Records from a collection:

(** *** nodedaemon/reconcile.go: SetupWithManager *)

Definition enqueueOnlyNamespace : ObjEvent ObjectMeta -> gset NamespacedName :=
  EnqueueRequestsFromMapFunc (fun m => [{| nn_Namespace := om_Namespace m; nn_Name := "" |}]).
Definition enqueueAllLocalVolumeNamespaces (watchNamespace : string) : ObjEvent APIServer -> gset NamespacedName :=
  EnqueueRequestsFromMapFunc (fun _ => [{| nn_Namespace := watchNamespace; nn_Name := "" |}]).
Definition daemon_daemonset_watch : ObjEvent ObjectMeta -> gset NamespacedName :=
  filtered [DiskMakerName; ProvisionerName] enqueueOnlyNamespace.
Definition daemon_config_watch : ObjEvent ObjectMeta -> gset NamespacedName :=
  filtered [ProvisionerConfigMapName] enqueueOnlyNamespace.

(** ** The diskmaker *)

(** Both reconcilers watch the ConfigMap for owners of kind LocalVolume. *)
Definition set_config_watch : ObjEvent ObjectMeta -> gset NamespacedName := EnqueueRequestForOwner LocalVolumeKind.
Definition lv_config_watch : ObjEvent ObjectMeta -> gset NamespacedName := EnqueueRequestForOwner LocalVolumeKind.

(** The watch of volumes: the requests and the cache. *)
Definition volume_watch (isOwned : PersistentVolume -> bool) (rcName watchNamespace : string)
  (e : ObjEvent PersistentVolume) (c : VolumeCache) : list NamespacedName * VolumeCache :=
  match e with
  | OnGeneric pv | OnCreate pv => if isOwned pv then HandlePVChange rcName pv watchNamespace false c else ([], c)
  | OnUpdate _ pv => if isOwned pv then HandlePVChange rcName pv watchNamespace false c else ([], c)
  | OnDelete pv => if isOwned pv then HandlePVChange rcName pv watchNamespace true c else ([], c)
  end.
Definition set_volume_watch := volume_watch IsLocalVolumeSetPV.
Definition lv_volume_node_watch := volume_watch IsLocalVolumePV.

• TRY IT: Print all of the entries again, exactly as written.

• ANSWER SPACE:
(** *** nodedaemon/reconcile.go: SetupWithManager *)

Definition enqueueOnlyNamespace : ObjEvent ObjectMeta -> gset NamespacedName :=
  EnqueueRequestsFromMapFunc (fun m => [{| nn_Namespace := om_Namespace m; nn_Name := "" |}]).
Definition enqueueAllLocalVolumeNamespaces (watchNamespace : string) : ObjEvent APIServer -> gset NamespacedName :=
  EnqueueRequestsFromMapFunc (fun _ => [{| nn_Namespace := watchNamespace; nn_Name := "" |}]).
Definition daemon_daemonset_watch : ObjEvent ObjectMeta -> gset NamespacedName :=
  filtered [DiskMakerName; ProvisionerName] enqueueOnlyNamespace.
Definition daemon_config_watch : ObjEvent ObjectMeta -> gset NamespacedName :=
  filtered [ProvisionerConfigMapName] enqueueOnlyNamespace.

(** ** The diskmaker *)

(** Both reconcilers watch the ConfigMap for owners of kind LocalVolume. *)
Definition set_config_watch : ObjEvent ObjectMeta -> gset NamespacedName := EnqueueRequestForOwner LocalVolumeKind.
Definition lv_config_watch : ObjEvent ObjectMeta -> gset NamespacedName := EnqueueRequestForOwner LocalVolumeKind.

(** The watch of volumes: the requests and the cache. *)
Definition volume_watch (isOwned : PersistentVolume -> bool) (rcName watchNamespace : string)
  (e : ObjEvent PersistentVolume) (c : VolumeCache) : list NamespacedName * VolumeCache :=
  match e with
  | OnGeneric pv | OnCreate pv => if isOwned pv then HandlePVChange rcName pv watchNamespace false c else ([], c)
  | OnUpdate _ pv => if isOwned pv then HandlePVChange rcName pv watchNamespace false c else ([], c)
  | OnDelete pv => if isOwned pv then HandlePVChange rcName pv watchNamespace true c else ([], c)
  end.
Definition set_volume_watch := volume_watch IsLocalVolumeSetPV.
Definition lv_volume_node_watch := volume_watch IsLocalVolumePV.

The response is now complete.